WHAT YOU SHOULD DO -
Transcribe the data below verbatim from the line with "(** *** count_commits_last_year *)" to the line with "(** The loop". Include both of those lines.

RECORDED DATA -
(** When the walk comes back.  For a start cell of the component with a
    neighbour in it, [renderComponentToPath] returns exactly when the
    neighbour on the side of the initial orientation is in the component;
    otherwise the loop runs for ever (no number of iterations is enough).
    The latter is the case exactly when the bottom and the top neighbour
    are outside and the right neighbour is outside or skipped by
    [moveRight]: the orientation is then the default ["top"], a side the
    walk can never arrive from. *)
Theorem walk_terminates_iff (str : Q -> string) (dotSize : Q) (componentId : nat)
    (components : list (list (option nat))) (offset : Q * Q) (start : Z * Z)
    (drawer : drawer) (moveRight : bool) :
  isComponent components start.1 start.2 componentId = true ->
  (exists d, hasNeighbour components componentId start d = true) ->
  let o0 := origin (walkInit str dotSize componentId components offset start moveRight) in
  ((exists fuel st, renderWalk str dotSize fuel componentId components offset start
                      drawer moveRight = Some st)
   <-> hasNeighbour components componentId start o0 = true)
  /\ (hasNeighbour components componentId start o0 = false ->
      forall fuel, renderComponentToPath str dotSize fuel componentId components offset
                     start drawer moveRight = None)
  /\ (hasNeighbour components componentId start o0 = false
      <-> hasNeighbour components componentId start Bottom = false
          /\ hasNeighbour components componentId start Top = false
          /\ (moveRight = true
              \/ hasNeighbour components componentId start Right = false)).
Proof.
  intros Hin [d0 Hd0] o0.
  assert (nextDirectionAt components componentId start o0 <> None) as Hnext.
  { rewrite nextDirectionAt_spec. intros Hn.
    pose proof (proj1 (firstNeighbour_None _ _) Hn d0). congruence. }
  assert ((exists fuel st, renderWalk str dotSize fuel componentId components offset start
                             drawer moveRight = Some st)
          <-> hasNeighbour components componentId start o0 = true) as Hiff.
  { split.
    - intros (fuel & st & Hrun).
      destruct (renderWalk_trace str dotSize components componentId offset start drawer
                  moveRight fuel st Hin Hrun) as [(Hnone & _)|(Hne & _ & _ & _ & Hret & _)].
      + done.
      + apply (return_valid components componentId (start, o0) (length (moves st)));
          [done|done| |done].
        destruct (moves st); [done|simpl; lia].
    - intros Hhas.
      assert (validState components componentId (start, o0)) as Hv by (by split).
      destruct (walk_returns components componentId (start, o0) Hv) as (n & Hn & Hret & Hfirst).
      destruct (walkInit_fields str dotSize components componentId offset start moveRight)
        as [Hcur Hmoves].
      destruct (walkLoop_orbit str components componentId start drawer o0 n
                  (walkInit str dotSize componentId components offset start moveRight) n)
        as (st' & Hrun & _); [done|done|by rewrite Hcur|by rewrite Hcur|by rewrite Hcur|].
      by exists n, st'. }
  split; [done|]. split.
  - intros Hno fuel. unfold renderComponentToPath.
    destruct (renderWalk str dotSize fuel componentId components offset start drawer
                moveRight) as [st|] eqn:Hrun; [|done].
    exfalso. assert (hasNeighbour components componentId start o0 = true) as Hyes.
    { apply Hiff. by exists fuel, st. }
    congruence.
  - subst o0. unfold walkInit, hasNeighbour. destruct start as [r c]. simpl.
    destruct (isComponent components r (c + 1) componentId) eqn:HR,
             (isComponent components (r + 1) c componentId) eqn:HB,
             moveRight; simpl; rewrite ?HR, ?HB;
      destruct (isComponent components (r - 1) c componentId); intuition congruence.
Qed.

Lemma walk_terminates_iff_witness :
  renderComponentToPath showNumber 4 1000 2 [[Some 2; Some 2]] (0, 0)%Q (0, 1)%Z
    (drawerFactory square 4) false = None.
Proof.
  exact (proj1 (proj2 (walk_terminates_iff showNumber 4 2 [[Some 2; Some 2]] (0, 0)%Q
                         (0, 1)%Z (drawerFactory square 4) false eq_refl
                         (ex_intro _ Left eq_refl)))
           eq_refl 1000).
Defined.

(** The walk passes no state twice: the pairs of the current cell and the
    side of arrival before each move of a returned walk are pairwise
    distinct, and so the walk makes at most as many moves as there are
    pairs of a cell of the component and a side on which its neighbour is
    in the component. *)
Theorem walk_never_repeats_state (str : Q -> string) (dotSize : Q)
    (fuel componentId : nat) (components : list (list (option nat))) (offset : Q * Q)
    (start : Z * Z) (drawer : drawer) (moveRight : bool) (st : walkState) :
  isComponent components start.1 start.2 componentId = true ->
  renderWalk str dotSize fuel componentId components offset start drawer moveRight
    = Some st ->
  let o0 := origin (walkInit str dotSize componentId components offset start moveRight) in
  NoDup (statesAlong start o0 (moves st))
  /\ length (moves st) <= length (innerStates components componentId).
Proof.
  intros Hin Hrun o0. subst o0.
  destruct (renderWalk_trace str dotSize components componentId offset start drawer
              moveRight fuel st Hin Hrun)
    as [(_ & -> & _)|(Hne & _ & Hst & Hnext & Hret & Hfirst)].
  { split; [constructor|simpl; lia]. }
  set (o0 := origin (walkInit str dotSize componentId components offset start moveRight))
    in *.
  set (n := length (moves st)) in *.
  assert (0 < n) as Hn by (subst n; destruct (moves st); [done|simpl; lia]).
  assert (validState components componentId (start, o0)) as Hv.
  { by apply (return_valid components componentId (start, o0) n). }
  set (orbit := (fun i => Nat.iter i (stepState components componentId) (start, o0))
                  <$> seq 0 n).
  assert (statesAlong start o0 (moves st) = orbit) as ->.
  { unfold statesAlong, orbit. fold n. apply list_fmap_ext.
    intros i x Hx. apply lookup_seq in Hx as [-> Hi]. apply Hst. lia. }
  assert (NoDup orbit) as Hnd.
  { apply (orbit_NoDup (stepState components componentId)
             (validState components componentId)
             (step_valid components componentId) (step_inj components componentId));
      done. }
  split; [done|].
  replace n with (length orbit) by (unfold orbit; by rewrite length_fmap, length_seq).
  apply submseteq_length, NoDup_submseteq; [done|].
  intros s Hs. apply list_elem_of_fmap in Hs as (i & -> & _).
  apply innerStates_elem. by apply iter_step_valid.
Qed.

Lemma walk_never_repeats_state_witness :
  let components := [[Some 2; Some 2]; [Some 2; None]] in
  NoDup (statesAlong (0, 0)%Z Right [Bottom; Top; Right; Left])
  /\ 4 <= length (innerStates components 2).
Proof.
  intros components.
  exact (walk_never_repeats_state showNumber 4 20 2 components (0, 0)%Q (0, 0)%Z
           (drawerFactory square 4) false
           (WalkState "M 0 0 m 4 0h -4v 4v 4h 4v -4h 4v -4h -4" Right (0, 0)%Z
              [Bottom; Top; Right; Left]) eq_refl eq_refl).
Defined.

Example walk_that_never_returns :
  origin (walkInit showNumber 4 2 [[Some 2; Some 2]] (0, 0)%Q (0, 1)%Z false) = Top
  /\ Nat.iter 2 (stepState [[Some 2; Some 2]] 2) ((0, 1)%Z, Top) = ((0, 1)%Z, Left)
  /\ Nat.iter 4 (stepState [[Some 2; Some 2]] 2) ((0, 1)%Z, Top) = ((0, 1)%Z, Left).
Proof. by vm_compute. Qed.


(** * The pen along the contour *)

Lemma string_concat_app (l1 l2 : list string) :
  String.concat "" (l1 ++ l2) = String.concat "" l1 +:+ String.concat "" l2.
Proof.
  induction l1 as [|x l1 IH]; [done|].
  change ((x :: l1) ++ l2) with (x :: (l1 ++ l2)).
  by rewrite !string_concat_cons, IH, string_app_assoc.
Qed.

Section PenText.
Variable str : Q -> string.

Lemma text_app (a b : list Pen.command) :
  Pen.text str (a ++ b) = Pen.text str a +:+ Pen.text str b.
Proof. unfold Pen.text. by rewrite fmap_app, string_concat_app. Qed.

(** The printed commands of a method are the string that the method
    returns. *)
Lemma call_text (d : drawer) (m : method) : Pen.text str (Pen.call d m) = call str d m.
Proof.
  destruct d as [c s].
  destruct c, m; cbv -[String.append Qdiv]; rewrite ?string_app_assoc; reflexivity.
Qed.

End PenText.

Section PenFacts.
Variable str : Q -> string.

Lemma glyph_text (d : drawer) (o n : Directions) :
  Pen.text str (Pen.glyph d o n) = glyph str d o n.
Proof.
  unfold Pen.glyph, glyph. destruct (getDrawDirections o n); [apply call_text|done].
Qed.

Lemma glyphsAlong_text (d : drawer) (o : Directions) (ms : list Directions) :
  String.concat "" (glyphsAlong str d o ms) = Pen.text str (Pen.glyphsAlong d o ms).
Proof.
  revert o. induction ms as [|n ms IH]; intros o; [done|].
  cbn [glyphsAlong Pen.glyphsAlong].
  by rewrite string_concat_cons, text_app, IH, glyph_text.
Qed.

End PenFacts.

Lemma penShift_app (a b : list Pen.command) :
  (Pen.penShift (a ++ b)).1 == (Pen.penShift a).1 + (Pen.penShift b).1
  /\ (Pen.penShift (a ++ b)).2 == (Pen.penShift a).2 + (Pen.penShift b).2.
Proof.
  induction a as [|c a [IH1 IH2]]; simpl.
  - split; ring.
  - rewrite IH1, IH2. split; ring.
Qed.

(** The way of the pen from one state to the next does not depend on the
    cell. *)
Lemma penPoint_step (x : Z * Z) (o n : Directions) :
  ((penPoint (move x n, opposite n)).1 - (penPoint (x, o)).1
   = (penPoint (move (0, 0) n, opposite n)).1 - (penPoint ((0, 0), o)).1)%Z
  /\ ((penPoint (move x n, opposite n)).2 - (penPoint (x, o)).2
      = (penPoint (move (0, 0) n, opposite n)).2 - (penPoint ((0, 0), o)).2)%Z.
Proof. destruct x as [r c], o, n; simpl; lia. Qed.
(** * Mach-O image introspection (macho.c): shallow embedding and properties

    The embedding follows [src/macho.c] function by function.

    Conventions of the model.
    - The image is the byte content of memory seen from [macho->mh]: a pointer
      is the integer offset of its target from [macho->mh], [NULL] is [None].
      Pointer arithmetic on [uintptr_t] is done in [Z]; it is assumed not to
      leave the 64-bit address space.  The exception is the search of
      [macho_gadgets.c], which adds a size read from the image to a pointer:
      there pointers are machine addresses, [macho->mh] is a given address,
      and the wrap-around of the sum is written out.
    - Integers are little-endian (the host order of the only recognised
      magics, [MH_MAGIC] and [MH_MAGIC_64]); [size_t] and [uint64_t] are 64
      bits wide, [uint32_t] 32 bits, and their wrap-around is written out.
    - [MACHO_STRUCT_FIELD] yields the field of the 32-bit or of the 64-bit
      layout, converted to the common (64-bit) type; each field read by the
      code has one accessor below, with both layouts spelled out.
    - The struct layouts and constants come from the platform headers
      [<mach-o/loader.h>] and [<mach-o/nlist.h>].
    - [macho_error] is the client's diagnostic hook; the library returns
      [MACHO_ERROR] after calling it, and that return value is what is
      modelled.
    - Loops whose exit depends on the image ([for (;;)] over load commands)
      take a [fuel] argument and return [None] when it runs out; counted
      loops are structural. *)

From Stdlib Require Import ZArith List Lia Bool.
From Stdlib Require Import Strings.Byte.
Import ListNotations.
Open Scope Z_scope.

(** ** Memory and machine integers *)

Definition memory := Z -> byte.
(** The body of [for pr in prs]: [pr['state']] raises [KeyError] after
    the total has been incremented. *)
Definition count_pull (pr : dict) (stats : pull_stats) : outcome unit * pull_stats :=
  let stats1 := {| total := total stats + 1; open := open stats;
                   closed := closed stats; merged := merged stats |} in
  match dict_get "state" pr with
  | None => (Raised KeyError, stats1)
  | Some state =>
      let stats2 :=
        if py_eq_str state "open"
        then {| total := total stats1; open := open stats1 + 1;
                closed := closed stats1; merged := merged stats1 |}
        else {| total := total stats1; open := open stats1;
                closed := closed stats1 + 1; merged := merged stats1 |} in
      if is_merged pr
      then (Returned tt,
            {| total := total stats2; open := open stats2;
               closed := closed stats2; merged := merged stats2 + 1 |})
      else (Returned tt, stats2)
  end.

Fixpoint count_pulls (prs : list dict) (stats : pull_stats) : outcome unit * pull_stats :=
  match prs with
  | [] => (Returned tt, stats)
  | pr :: rest =>
      match count_pull pr stats with
      | (Returned _, stats1) => count_pulls rest stats1
      | (Raised e, stats1) => (Raised e, stats1)
      end
  end.

(** One turn of [for i, repo in enumerate(repos, 1)]: a status other
    than 200 and an exception both go on with the next repository, the
    counters keeping what was added before the exception. *)
Definition count_pulls_of (api : endpoints) (r : repo) (stats : pull_stats)
    (calls : list call) : pull_stats * list call :=
  let calls1 := calls ++ [GetPulls (full_name r)] in
  match pulls_of api (full_name r) with
  | RequestException _ => (stats, calls1)
  | Response status prs =>
      if negb (status =? 200) then (stats, calls1)
      else (snd (count_pulls prs stats), calls1)
  end.

Fixpoint count_pulls_from (api : endpoints) (repos : list repo) (stats : pull_stats)
    (calls : list call) : pull_stats * list call :=
  match repos with
  | [] => (stats, calls)
  | r :: rest =>
      let (stats1, calls1) := count_pulls_of api r stats calls in
      count_pulls_from api rest stats1 calls1
  end.

Definition count_pull_requests_body (api : endpoints) (repos : list repo)
  : pull_stats * list call :=
  count_pulls_from api repos no_pulls [].

(** [count_pull_requests] as decorated with [@rate_limit_aware]. *)
Definition count_pull_requests (api : endpoints) (repos : list repo)
    (h : RateLimiter.RateLimitHandler) (w : world)
  : pull_stats * list call * RateLimiter.RateLimitHandler * world :=
  RateLimiter.rate_limit_aware
    (fun h1 w1 => (count_pull_requests_body api repos, h1, w1)) h w.

(** The pull requests a repository contributes: the body of a 200
    answer, nothing otherwise. *)
Definition answered_pulls (api : endpoints) (r : repo) : list dict :=
  match pulls_of api (full_name r) with
  | Response status prs => if status =? 200 then prs else []
  | RequestException _ => []
  end.

(** *** count_commits_last_year *)

Section CommitPages.
Variable answer : Z -> http_result pyval.
Variable repo_name : string.
Variable max_pages : Z.

(** The loop [while page <= max_pages] with the [try] around it: a
    status other than 200, an empty body and an exception all end the
    turn of the repository.  [fuel] bounds the number of turns. *)
Fixpoint commit_pages (fuel : nat) (page total_commits : Z) (calls : list call)
  : Z * list call :=
  match fuel with
  | O => (total_commits, calls)
  | S fuel' =>
      if page <=? max_pages then
        let calls1 := calls ++ [GetCommits repo_name page] in
        match answer page with
        | RequestException _ => (total_commits, calls1)
        | Response status commits =>
            if negb (status =? 200) then (total_commits, calls1)
            else if negb (py_truthy commits) then (total_commits, calls1)
            else
              match py_len commits with
              | Returned n => commit_pages fuel' (page + 1) (total_commits + n) calls1
              | Raised _ => (total_commits, calls1)
              end
        end
      else (total_commits, calls)
  end.

End CommitPages.

(** What a page adds to the count when the loop goes past it. *)
Definition counted (answer : http_result pyval) : option Z :=
  match answer with
  | Response status commits =>
      if (status =? 200) && py_truthy commits then
        match py_len commits with Returned n => Some n | Raised _ => None end
      else None
  | RequestException _ => None
  end.

(** The page numbers [page], [page + 1], ... ([n] of them). *)
Fixpoint page_numbers (page : Z) (n : nat) : list Z :=
  match n with
  | O => []
  | S n' => page :: page_numbers (page + 1) n'
  end.

(** One turn of [for i, repo in enumerate(repos, 1)], from page 1. *)
Definition count_commits_of (api : endpoints) (settings : Settings) (r : repo)
    (total_commits : Z) (calls : list call) : Z * list call :=
  commit_pages (commits_of api (full_name r)) (full_name r) (max_commits_pages settings)
    (Z.to_nat (max_commits_pages settings)) 1 total_commits calls.

Fixpoint count_commits_from (api : endpoints) (settings : Settings) (repos : list repo)
    (total_commits : Z) (calls : list call) : Z * list call :=
  match repos with
  | [] => (total_commits, calls)
  | r :: rest =>
      let (total1, calls1) := count_commits_of api settings r total_commits calls in
      count_commits_from api settings rest total1 calls1
  end.

Definition count_commits_body (api : endpoints) (settings : Settings) (repos : list repo)
  : Z * list call :=
  count_commits_from api settings repos 0 [].

(** [count_commits_last_year] as decorated with [@rate_limit_aware]. *)
Definition count_commits_last_year (api : endpoints) (settings : Settings)
    (repos : list repo) (h : RateLimiter.RateLimitHandler) (w : world)
  : Z * list call * RateLimiter.RateLimitHandler * world :=
  RateLimiter.rate_limit_aware
    (fun h1 w1 => (count_commits_body api settings repos, h1, w1)) h w.

(** *** get_code_changes_stats *)

Record change_stats : Type := { additions : Z; deletions : Z; total_changes : Z }.

Definition no_changes : change_stats :=
  {| additions := 0; deletions := 0; total_changes := 0 |}.

(** The values Python's integer arithmetic and [fromtimestamp] take as
    integers: [int] and [bool]. *)
Definition py_int (v : pyval) : option Z :=
  match v with
  | PInt n => Some n
  | PBool b => Some (Z.b2z b)
  | _ => None
  end.

(** [v[key]] for a string [key]: [KeyError] on a dict without the key,
    [TypeError] on anything but a dict. *)
Definition py_item (v : pyval) (key : string) : outcome pyval :=
  match v with
  | PDict d => match dict_get key d with Some x => Returned x | None => Raised KeyError end
  | _ => Raised TypeError
  end.

(** What [for x in v] goes through: the items of a list, the characters
    of a string, the keys of a dict; [TypeError] otherwise. *)
Definition py_iter (v : pyval) : outcome (list pyval) :=
  match v with
  | PList l => Returned l
  | PStr s => Returned (List.map (fun c => PStr (String c EmptyString)) (list_ascii_of_string s))
  | PDict d => Returned (List.map (fun kv => PStr (fst kv)) d)
  | _ => Raised TypeError
  end.

(** The body of [for week in contributor['weeks']], for timestamps in
    the range of [datetime]; [since_date] in microseconds. *)
Definition add_week (since_date : Z) (week : pyval) (stats : change_stats)
  : outcome unit * change_stats :=
  match py_item week "w" with
  | Raised e => (Raised e, stats)
  | Returned t =>
      match py_int t with
      | None => (Raised TypeError, stats)
      | Some t =>
          if since_date <=? t * second then
            match py_item week "a" with
            | Raised e => (Raised e, stats)
            | Returned a =>
                match py_int a with
                | None => (Raised TypeError, stats)
                | Some a =>
                    let stats1 := {| additions := additions stats + a;
                                     deletions := deletions stats;
                                     total_changes := total_changes stats |} in
                    match py_item week "d" with
                    | Raised e => (Raised e, stats1)
                    | Returned d =>
                        match py_int d with
                        | None => (Raised TypeError, stats1)
                        | Some d =>
                            (Returned tt,
                             {| additions := additions stats1;
                                deletions := deletions stats1 + d;
                                total_changes := total_changes stats1 |})
                        end
                    end
                end
            end
          else (Returned tt, stats)
      end
  end.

RESULT OF THIS EXERCISE -
(** *** count_commits_last_year *)

Section CommitPages.
Variable answer : Z -> http_result pyval.
Variable repo_name : string.
Variable max_pages : Z.

(** The loop [while page <= max_pages] with the [try] around it: a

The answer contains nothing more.